Russian investigators said today new DNA tests conducted at the request of the Orthodox Church had confirmed that the exhumed remains of Nicholas II, the country's murdered last tsar, and his wife, were genuine.

The statement brings closer the possibility that the entire Romanov family -- who were executed by the Bolsheviks in 1918 -- could be laid to rest together with the purported remains of Alexei and Maria, two of the tsar's five children, also interred in St Petersburg with the others for the first time.

The church, which canonised the slain family in 2000, has been pushing for extra proof that the remains of Nicholas, whose Romanov dynasty ruled Russia for 300 years, are bona fide, a precondition for Alexei and Maria to be buried.

It has also asked for more tests to check that the purported remains of the two children, found only in 2007, are genuine.

Forensic experts from Russia's Investigative Committee exhumed the remains of Nicholas and his wife Alexandra in September, taking DNA samples that had not previously been analysed.

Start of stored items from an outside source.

Definition ipfs_bitswap_peer_request_something_to_do (ctx : BitswapContext) (queue : PeerRequestQueue)
    (entry : loc) : res (Z * PeerRequestQueue) :=
  match entry with
  | None => Ret (0, queue)
  | Some _ =>
    let! (e, _) := load (entries queue) entry in
    let! (r, n) := load (requests queue) (current e) in
    let! (retVal, r) := something_to_do ctx r in
    let! rs := store (requests queue) (current e) (r, n) in
    Ret (retVal, mkQueue (entries queue) rs (first queue) (last queue))
  end.

(** the entry moves to the end; its own [next] is not reset *)
Definition move_to_end (queue : PeerRequestQueue) (entry : loc) : res PeerRequestQueue :=
  let! (_, next) := load (entries queue) (first queue) in
  match next with
  | None => Ret queue
  | Some _ =>
    let! (le, _) := load (entries queue) (last queue) in
    let! es := store (entries queue) (last queue) (le, entry) in
    Ret (mkQueue es (requests queue) next entry)
  end.

Definition ipfs_bitswap_peer_request_queue_pop (ctx : BitswapContext) (queue : option PeerRequestQueue)
  : res (loc * option PeerRequestQueue) :=
  match queue with
  | None => Ret (None, queue)
  | Some q =>
    match first q with
    | None => Ret (None, queue)
    | Some _ =>
      let! (todo, q) := ipfs_bitswap_peer_request_something_to_do ctx q (first q) in
      if todo =? 0 then Ret (None, Some q)
      else
        let! (e, _) := load (entries q) (first q) in
        let! q := move_to_end q (first q) in
        Ret (current e, Some q)
    end
  end.

(** a new entry for the peer, at the end *)
Definition queue_append_peer (queue : PeerRequestQueue) (p : option Libp2pPeer) : res (loc * PeerRequestQueue) :=
  match ipfs_bitswap_peer_request_entry_new (entries queue) with
  | None => UB
  | Some (l, es) =>
    let! request := ipfs_bitswap_peer_request_new (requests queue) in
    match request with
    | None => UB
    | Some (r, rs) =>
      let! (req, n) := load rs (Some r) in
      let! rs := store rs (Some r) (mkRequest p (cids_they_want req) (cids_we_want req) (blocks_we_want_to_send req), n) in
      match first queue with
      | None =>
        let! es := store es (Some l) (mkEntry None (Some r), None) in
        Ret (Some r, mkQueue es rs (Some l) (Some l))
      | Some _ =>
        let! (le, _) := load es (last queue) in
        let! es := store es (last queue) (le, Some l) in
        let! es := store es (Some l) (mkEntry (last queue) (Some r), None) in
        Ret (Some r, mkQueue es rs (first queue) (Some l))
      end
    end
  end.

Fixpoint find_peer_loop (fuel : nat) (queue : PeerRequestQueue) (entry : loc) (p : option Libp2pPeer)
  : res (loc * PeerRequestQueue) :=
  match fuel with
  | O => NoFuel
  | S fuel =>
    match entry with
    | None => queue_append_peer queue p
    | Some _ =>
      let! (e, next) := load (entries queue) entry in
      let! (r, _) := load (requests queue) (current e) in
      let! c := libp2p_peer_compare (peer r) p in
      if c =? 0 then Ret (current e, queue) else find_peer_loop fuel queue next p
    end
  end.

Definition ipfs_peer_request_queue_find_peer (queue : PeerRequestQueue) (p : option Libp2pPeer)
  : res (loc * PeerRequestQueue) :=
  find_peer_loop (walk_fuel (entries queue)) queue (first queue) p.

(** 0 is returned in every case *)
Definition ipfs_bitswap_peer_request_queue_fill (queue : PeerRequestQueue) (who : option Libp2pPeer)
    (block : option Block) : res (Z * PeerRequestQueue) :=
  let! (entry, queue) := ipfs_peer_request_queue_find_peer queue who in
  match entry with
  | None => Ret (0, queue)
  | Some _ =>
    let! (r, n) := load (requests queue) entry in
    let! (_, blocks) := libp2p_utils_vector_add (blocks_we_want_to_send r) block in
    let! rs := store (requests queue) entry (mkRequest (peer r) (cids_they_want r) (cids_we_want r) blocks, n) in
    Ret (0, mkQueue (entries queue) rs (first queue) (last queue))
  end.

(** ** Serving a request *)
Definition set_cancel (e : CidEntry) : CidEntry :=
  mkCidEntry (ce_cid e) 1 (ce_cancel_has_been_sent e) (ce_request_has_been_sent e).

Fixpoint get_blocks_loop (ctx : BitswapContext) (n : nat) (i : Z) (they : vector CidEntry) (blocks : vector Block)
  : res (vector CidEntry * vector Block) :=
  match n with
  | O => Ret (they, blocks)
  | S n =>
    match libp2p_utils_vector_get they i with
    | Some e =>
      if ce_cancel e =? 0 then
        let! block := Get ctx (ce_cid e) in
        match block with
        | None => get_blocks_loop ctx n (i + 1) they blocks
        | Some block =>
          let! (_, blocks) := libp2p_utils_vector_add blocks (Some block) in
          get_blocks_loop ctx n (i + 1) (cid_entry_update they i (set_cancel e)) blocks
        end
      else get_blocks_loop ctx n (i + 1) they blocks
    | None => get_blocks_loop ctx n (i + 1) they blocks
    end
  end.

Definition ipfs_bitswap_peer_request_get_blocks_they_want (ctx : BitswapContext) (request : PeerRequest)
  : res PeerRequest :=
  let! (they, blocks) := get_blocks_loop ctx (Z.to_nat (v_total (cids_they_want request))) 0
    (cids_they_want request) (blocks_we_want_to_send request) in
  Ret (mkRequest (peer request) they (cids_we_want request) blocks).

Fixpoint we_want_loop (l : list (option CidEntry)) : res Z :=
  match l with
  | [] => Ret 0
  | None :: _ => UB
  | Some entry :: l => if cid_entry_pending entry then Ret 1 else we_want_loop l
  end.

Definition ipfs_bitswap_peer_request_we_want_cids (cid_entries : option (vector CidEntry)) : res Z :=
  match cid_entries with
  | None => Ret 0
  | Some v => we_want_loop (vector_each v)
  end.

(** the message for a connected peer: result, request after it *)
Definition send_request (ctx : BitswapContext) (request : PeerRequest) (p : Libp2pPeer) : res (Z * PeerRequest) :=
  let msg := ipfs_bitswap_message_new in
  let! request := ipfs_bitswap_peer_request_get_blocks_they_want ctx request in
  let! (_, msg, blocks, they) :=
    ipfs_bitswap_message_add_blocks msg (Some (blocks_we_want_to_send request)) (cids_they_want request) in
  match msg, blocks with
  | Some msg, Some blocks =>
    let! (_, msg, we) := ipfs_bitswap_message_add_wantlist_items msg (cids_we_want request) in
    let request := mkRequest (Some p) they we blocks in
    Ret (if ipfs_bitswap_network_send_message ctx p msg =? 0 then 0 else 1, request)
  | _, _ => UB
  end.

Definition ipfs_bitswap_peer_request_process_entry (ctx : BitswapContext) (request : option PeerRequest)
  : res (Z * option PeerRequest) :=
  match request with
  | None => Ret (0, request)
  | Some r =>
    match peer r with
    | None => Ret (0, request)
    | Some p =>
      let unreachable :=
        (is_local p =? 0) && negb (connection_type p =? CONNECTION_TYPE_CONNECTED) &&
        match addr_head p with Some _ :: _ => false | _ => true end in
      if unreachable then Ret (0, request)
      else
        let connected := negb (is_local p =? 0) || (connection_type p =? CONNECTION_TYPE_CONNECTED) in
        let! want := ipfs_bitswap_peer_request_we_want_cids (Some (cids_we_want r)) in
        let need_to_connect := negb (want =? 0)
          || negb (ipfs_bitswap_peer_request_cids_waiting (Some (cids_they_want r)) =? 0)
          || negb (v_total (blocks_we_want_to_send r) =? 0) in
        if need_to_connect then
          let (connected, p) :=
            if connected then (true, p)
            else let (c, p) := libp2p_peer_connect ctx p in (negb (c =? 0), p) in
          let r := mkRequest (Some p) (cids_they_want r) (cids_we_want r) (blocks_we_want_to_send r) in
          if connected : bool then let! (retVal, r) := send_request ctx r p in Ret (retVal, Some r)
          else Ret (0, Some r)
        else Ret (0, request)
    end
  end.
End queue.

(** ** Peers as identities *)
Definition peer_ok (p : Libp2pPeer) : Prop :=
  id_size p = zlen (deref (id p)) /\ zlen (deref (id p)) < 2 ^ 31 /\ is_bytes (deref (id p)).
Definition peer_id (p : Libp2pPeer) : bytes := deref (id p).

Lemma peer_compare_loop_ok b2 : forall a1 b1 a2, is_bytes a2 -> is_bytes b2 -> length a2 = length b2 ->
  length a1 = length b1 ->
  exists c, peer_compare_loop (length b2) (zlen b1) (a1 ++ a2) (b1 ++ b2) = Ret c /\ (c = 0 <-> a2 = b2).
Proof.
  induction b2 as [|y b2 IH]; intros a1 b1 [|x a2] Ha Hb Hl Hl1; try done; [exists 0; by split|].
  apply Forall_cons in Ha as [Hx Ha], Hb as [Hy Hb]. unfold byte_range in *.
  cbn [length peer_compare_loop].
  assert (forall (k1 k2 : bytes) z, length k1 = length b1 -> rd (k1 ++ z :: k2) (zlen b1) = Ret z) as Hrd.
  { intros k1 k2 z Hk. unfold rd, zlen. rewrite (proj2 (Z.ltb_ge _ 0)) by lia. rewrite Nat2Z.id, <- Hk.
    by rewrite list_lookup_middle. }
  rewrite !Hrd by done. cbn [rbind]. destruct (Z.eqb_spec x y) as [->|Hne].
  - replace (a1 ++ y :: a2) with ((a1 ++ [y]) ++ a2) by (by rewrite <- app_assoc).
    replace (b1 ++ y :: b2) with ((b1 ++ [y]) ++ b2) by (by rewrite <- app_assoc).
    replace (zlen b1 + 1) with (zlen (b1 ++ [y])) by (rewrite zlen_app; reflexivity).
    simpl in Hl. destruct (IH (a1 ++ [y]) (b1 ++ [y]) a2 Ha Hb ltac:(lia)) as (c & E & Hc);
      [rewrite !length_app; simpl; lia|].
    exists c. split; [done|]. rewrite Hc. split; [by intros ->|by intros [= ->]].
  - exists (s8 y - s8 x). split; [done|]. split; [|by intros [= -> ->]].
    unfold s8. intros E. exfalso. apply Hne. Z.to_euclidean_division_equations; lia.
Qed.

(** 0 exactly for the same identity *)
Lemma peer_compare_ok a b : peer_ok a -> peer_ok b ->
  exists c, libp2p_peer_compare (Some a) (Some b) = Ret c /\ (c = 0 <-> peer_id a = peer_id b).
Proof.
  intros (Ha & Hal & Hab) (Hb & Hbl & Hbb). unfold libp2p_peer_compare, peer_id. rewrite Ha, Hb.
  pose proof (zlen_nonneg (deref (id a))). pose proof (zlen_nonneg (deref (id b))).
  destruct (Z.eqb_spec (zlen (deref (id a))) (zlen (deref (id b)))) as [E|E].
  - rewrite E. unfold zlen at 1. rewrite Nat2Z.id.
    apply (peer_compare_loop_ok (deref (id b)) [] [] (deref (id a))); try done. unfold zlen in E. lia.
  - eexists. split; [done|]. split; [|intros E'; by rewrite E' in E].
    unfold s32, u64. intros E'. exfalso. apply E. Z.to_euclidean_division_equations; lia.
Qed.

(** ** Well-formed queues *)

(** the cells for entries and their requests, in order, with the [prior]
    pointers *)
Fixpoint chain (prev : loc) (es : list (positive * positive)) : list (positive * PeerRequestEntry) :=
  match es with
  | [] => []
  | (l, r) :: es => (l, mkEntry prev (Some r)) :: chain (Some l) es
  end.

Fixpoint last_entry (prev : loc) (es : list (positive * positive)) : loc :=
  match es with
  | [] => prev
  | (l, _) :: es => last_entry (Some l) es
  end.

Definition request_of (rs : heap PeerRequest) (e : positive * positive) (req : PeerRequest) : Prop :=
  exists n p, cells rs !! e.2 = Some (req, n) /\ peer req = Some p /\ peer_ok p.

(** [queue q es reqs]: the entries [es] hold the requests [reqs] *)
Definition queue_ok (q : PeerRequestQueue) (es : list (positive * positive)) (reqs : list PeerRequest) : Prop :=
  seg (cells (entries q)) (first q) (chain None es) None /\ last q = last_entry None es /\
  heap_ok (entries q) /\ heap_ok (requests q) /\ Forall2 (request_of (requests q)) es reqs.

Definition req_id (req : PeerRequest) : bytes := from_option peer_id [] (peer req).

Lemma chain_app prev es1 es2 : chain prev (es1 ++ es2) = chain prev es1 ++ chain (last_entry prev es1) es2.
Proof.
  revert prev. induction es1 as [|[l r] es1 IH]; intros prev; [done|].
  cbn [app chain last_entry]. by rewrite IH.
Qed.

Lemma chain_fst prev es : (chain prev es).*1 = es.*1.
Proof.
  revert prev. induction es as [|[l r] es IH]; intros prev; [done|]. cbn [chain fmap list_fmap fst]. by rewrite IH.
Qed.
Lemma chain_length prev es : length (chain prev es) = length es.
Proof. revert prev. induction es as [|[l r] es IH]; intros prev; simpl; [done|]. by rewrite IH. Qed.
Lemma last_entry_app prev es1 es2 : last_entry prev (es1 ++ es2) = last_entry (last_entry prev es1) es2.
Proof. revert prev. induction es1 as [|[l r] es1 IH]; intros prev; simpl; [done|]. apply IH. Qed.
Lemma last_entry_snoc prev es l r : last_entry prev (es ++ [(l, r)]) = Some l.
Proof. revert prev. induction es as [|[l' r'] es IH]; intros prev; simpl; [done|]. apply IH. Qed.

(** ** Walking the queue *)
Section walk.
Context {M : Malloc}.
Implicit Types q : PeerRequestQueue.

Lemma find_peer_step fuel q l pr r n req p : cells (entries q) !! l = Some (mkEntry pr (Some r), n) ->
  request_of (requests q) (l, r) req -> peer_ok p ->
  find_peer_loop (S fuel) q (Some l) (Some p) =
    if decide (req_id req = peer_id p) then Ret (Some r, q) else find_peer_loop fuel q n (Some p).
Proof.
  intros Hl (n' & p' & Hr & Hp' & Hok') Hok. cbn [find_peer_loop]. rewrite (load_some _ _ _ Hl). cbn [rbind current].
  cbn [snd] in Hr. rewrite (load_some _ _ _ Hr). cbn [rbind]. unfold req_id. rewrite Hp'. cbn [from_option].
  destruct (peer_compare_ok p' p Hok' Hok) as (c & -> & Hc). cbn [rbind].
  destruct (decide (peer_id p' = peer_id p)) as [E|E].
  - by rewrite (proj2 (Z.eqb_eq c 0)) by (by apply Hc).
  - rewrite (proj2 (Z.eqb_neq c 0)); [done|]. by rewrite Hc.
Qed.

Lemma find_entry_step fuel q l pr r n req p : cells (entries q) !! l = Some (mkEntry pr (Some r), n) ->
  request_of (requests q) (l, r) req -> peer_ok p ->
  find_entry_loop (S fuel) q (Some l) p =
    if decide (req_id req = peer_id p) then Ret (Some l) else find_entry_loop fuel q n p.
Proof.
  intros Hl (n' & p' & Hr & Hp' & Hok') Hok. cbn [find_entry_loop]. rewrite (load_some _ _ _ Hl). cbn [rbind current].
  cbn [snd] in Hr. rewrite (load_some _ _ _ Hr). cbn [rbind]. unfold req_id. rewrite Hp'. cbn [from_option].
  destruct (peer_compare_ok p' p Hok' Hok) as (c & -> & Hc). cbn [rbind].
  destruct (decide (peer_id p' = peer_id p)) as [E|E].
  - by rewrite (proj2 (Z.eqb_eq c 0)) by (by apply Hc).
  - rewrite (proj2 (Z.eqb_neq c 0)); [done|]. by rewrite Hc.
Qed.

Those samples corresponded with earlier findings and showed that the remains were genuine, the committee said in a statement.

"These samples revealed heteroplasmy -- a rare genetic mutation that was present in (earlier) samples of Nicholas II," it said.

Nicholas II, his wife, and their five children were murdered by the Bolsheviks in 1918 along with their servants in the city of Yekaterinburg in the Urals.

The bodies of Nicholas and Alexandra and three of their daughters were reburied in St Petersburg in 1991 and an initial five-year investigation, launched in 1993, confirmed the authenticity of those remains.

The committee said on Wednesday it would conduct further tests to reach a "highly reliable final conclusion." It said last month it also planned to exhume the remains of Tsar Alexander III, the father of Nicholas, as part of the same investigation.